- **Exercise**
Each line of the records below that holds "join" should be returned.

------------------------------------

(** ** Completions: a JavaScript call either returns or throws *)

(** The [assert(...)] calls of [range] carry no message; an assertion
    failure is identified by the statement that raised it. *)
Inductive assertion : Type :=
  | assert_max_is_local      (* line 131: assert(maxVersion === "local") *)
  | assert_max_is_latest     (* line 135: assert(maxVersion === TypeScriptVersion.latest) *)
  | assert_max_not_local     (* line 138: assert(maxVersion !== "local") *)
  | assert_min_shipped       (* line 141: assert(minIdx >= 0) *)
  | assert_max_after_min.    (* line 146: assert(maxIdx >= minIdx) *)

Inductive exn : Type :=
  | AssertionError (a : assertion)   (* thrown by node's [assert] *)
  | Error (message : string)         (* [throw new Error(message)] *)
  | FatalError (message : string).   (* thrown by an external collaborator *)

Inductive completion (A : Type) : Type :=
  | Return (a : A)
  | Throw (e : exn).
Arguments Return {A} a.
Arguments Throw {A} e.

Global Instance completion_ret : MRet completion := @Return.
Global Instance completion_bind : MBind completion := λ A B f m,
  match m with
  | Return a => f a
  | Throw e => Throw e
  end.

Definition assert (a : assertion) (cond : bool) : completion unit :=
  if cond then Return tt else Throw (AssertionError a).

(** ** Arrays *)

Module JsArray.
(** [Array.prototype.indexOf]: the first index holding a value strictly
    equal to [v], or -1. *)
Definition indexOf (l : list string) (v : string) : Z :=
  match list_find (λ x, x = v) l with
  | Some (i, _) => Z.of_nat i
  | None => -1
  end.

(** The clamping of a relative index done by [Array.prototype.slice]. *)
Definition relative_index (len k : Z) : Z :=
  if k <? 0 then Z.max (len + k) 0 else Z.min k len.

(** [l.slice(start, end)], and [l.slice(start)] when [end_] is [None]. *)
Definition slice {A} (l : list A) (start : Z) (end_ : option Z) : list A :=
  let len := Z.of_nat (length l) in
  let k := relative_index len start in
  let final := match end_ with Some e => relative_index len e | None => len end in
  take (Z.to_nat (final - k)) (drop (Z.to_nat k) l).
End JsArray.

(** ** Strings

    A JavaScript string is a sequence of code units and every offset counts
    code units; the embedding uses [string], whose units are 8-bit. *)

Module JsString.
(** [s.indexOf(pat, from)]; [None] stands for the result -1. *)
Definition indexOf (s pat : string) (from : nat) : option nat :=
  String.index from pat s.

(** [s.charAt(i)]: the one-unit string at [i], or the empty string. *)
Definition charAt (s : string) (i : nat) : string :=
  match String.get i s with
  | Some c => String c EmptyString
  | None => EmptyString
  end.

(** [s.includes(pat)]. *)
Definition includes (s pat : string) : bool :=
  match String.index 0 pat s with Some _ => true | None => false end.

(** [s.startsWith(p)]. *)
Definition startsWith (s p : string) : bool := String.prefix p s.

(** [s.slice(n)] for [0 <= n]. *)
Definition slice_from (s : string) (n : nat) : string :=
  String.substring n (String.length s - n) s.

Fixpoint map (f : ascii → ascii) (s : string) : string :=
  match s with
  | EmptyString => EmptyString
  | String c s' => String (f c) (map f s')
  end.

(** The last code unit, if any. *)
Fixpoint last (s : string) : option ascii :=
  match s with
  | EmptyString => None
  | String c EmptyString => Some c
  | String _ s' => last s'
  end.

(** [s.split(sep)] for a one-unit separator. *)
Fixpoint split (sep : ascii) (s : string) : list string :=
  match s with
  | EmptyString => [EmptyString]
  | String c s' =>
      if bool_decide (c = sep) then EmptyString :: split sep s'
      else match split sep s' with
           | seg :: segs => String c seg :: segs
           | [] => [String c EmptyString]
           end
  end.

(** [segs.join(sep)]. *)
Definition join (sep : string) (segs : list string) : string :=
  String.concat sep segs.

(** The decimal rendering of a natural number. *)
Definition of_nat (n : nat) : string := NilEmpty.string_of_uint (Nat.to_uint n).

Definition is_lower (c : ascii) : bool :=
  (97 <=? nat_of_ascii c)%nat && (nat_of_ascii c <=? 122)%nat.
Definition is_digit (c : ascii) : bool :=
  (48 <=? nat_of_ascii c)%nat && (nat_of_ascii c <=? 57)%nat.
(** [c.toUpperCase()] for a unit in [a-z]. *)
Definition toUpperCase (c : ascii) : ascii :=
  if is_lower c then ascii_of_nat (nat_of_ascii c - 32) else c.
End JsString.

(** ** VersionRangeResolver: [range] *)

Abbreviation TsVersion := string (only parsing).

Section VersionRange.
(** [TypeScriptVersion.shipped] and [TypeScriptVersion.latest] come from the
    package [@definitelytyped/typescript-versions]. *)
Variable shipped : list TsVersion.
Variable latest : TsVersion.

Definition range (minVersion maxVersion : TsVersion) : completion (list TsVersion) :=
  if bool_decide (minVersion = "local") then
    assert assert_max_is_local (bool_decide (maxVersion = "local"));;
    Return ["local"]
  else if bool_decide (minVersion = latest) then
    assert assert_max_is_latest (bool_decide (maxVersion = latest));;
    Return [latest]
  else
    assert assert_max_not_local (negb (bool_decide (maxVersion = "local")));;
    let minIdx := JsArray.indexOf shipped minVersion in
    assert assert_min_shipped (0 <=? minIdx);;
    if bool_decide (maxVersion = latest) then
      Return (JsArray.slice shipped minIdx None ++ [latest])
    else
      let maxIdx := JsArray.indexOf shipped maxVersion in
      assert assert_max_after_min (minIdx <=? maxIdx);;
      Return (JsArray.slice shipped minIdx (Some (maxIdx + 1))).

(** The order of releases: the position in the shipped sequence. *)
Definition released_before (a b : TsVersion) : Prop :=
  JsArray.indexOf shipped a < JsArray.indexOf shipped b.
End VersionRange.

(** ** ContentPolicyScanner: [testNoTsIgnore] and [testNoTslintDisables] *)

Record Err : Type := { pos : nat; message : string }.

Definition tsIgnore : string := "ts-ignore".
Definition tsIgnore_message : string := "'ts-ignore' is forbidden.".

Definition testNoTsIgnore (text : string) : option Err :=
  match JsString.indexOf text tsIgnore 0 with
  | None => None
  | Some pos => Some {| pos := pos; message := tsIgnore_message |}
  end.

Definition tslintDisable : string := "tslint:disable".
Definition tslintDisable_message : string :=
  "'tslint:disable' is forbidden. " +:+
  "('tslint:disable:rulename', tslint:disable-line' and 'tslint:disable-next-line' are allowed.)".

(** One pass through the body of the [while (true)] loop, entered with
    [lastIndex]: it returns from the function or goes round again with a new
    [lastIndex]. *)
Inductive iteration : Type :=
  | Returns (r : option Err)
  | Continues (lastIndex : nat).

Definition testNoTslintDisables_body (text : string) (lastIndex : nat) : iteration :=
  match JsString.indexOf text tslintDisable lastIndex with
  | None => Returns None
  | Some pos =>
      let end_ := (pos + String.length tslintDisable)%nat in
      let nextChar := JsString.charAt text end_ in
      if bool_decide (nextChar ≠ "-") && bool_decide (nextChar ≠ ":") then
        Returns (Some {| pos := pos; message := tslintDisable_message |})
      else Continues end_
  end.

(** The runs of the loop that return: [loop_returns text lastIndex r] when
    the loop entered with [lastIndex] returns [r] after finitely many
    iterations. *)
Inductive loop_returns (text : string) : nat → option Err → Prop :=
  | loop_return lastIndex r :
      testNoTslintDisables_body text lastIndex = Returns r →
      loop_returns text lastIndex r
  | loop_continue lastIndex lastIndex' r :
      testNoTslintDisables_body text lastIndex = Continues lastIndex' →
      loop_returns text lastIndex' r →
      loop_returns text lastIndex r.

------------------------------------

- **Exercise answer**
(** [segs.join(sep)]. *)
Definition join (sep : string) (segs : list string) : string :=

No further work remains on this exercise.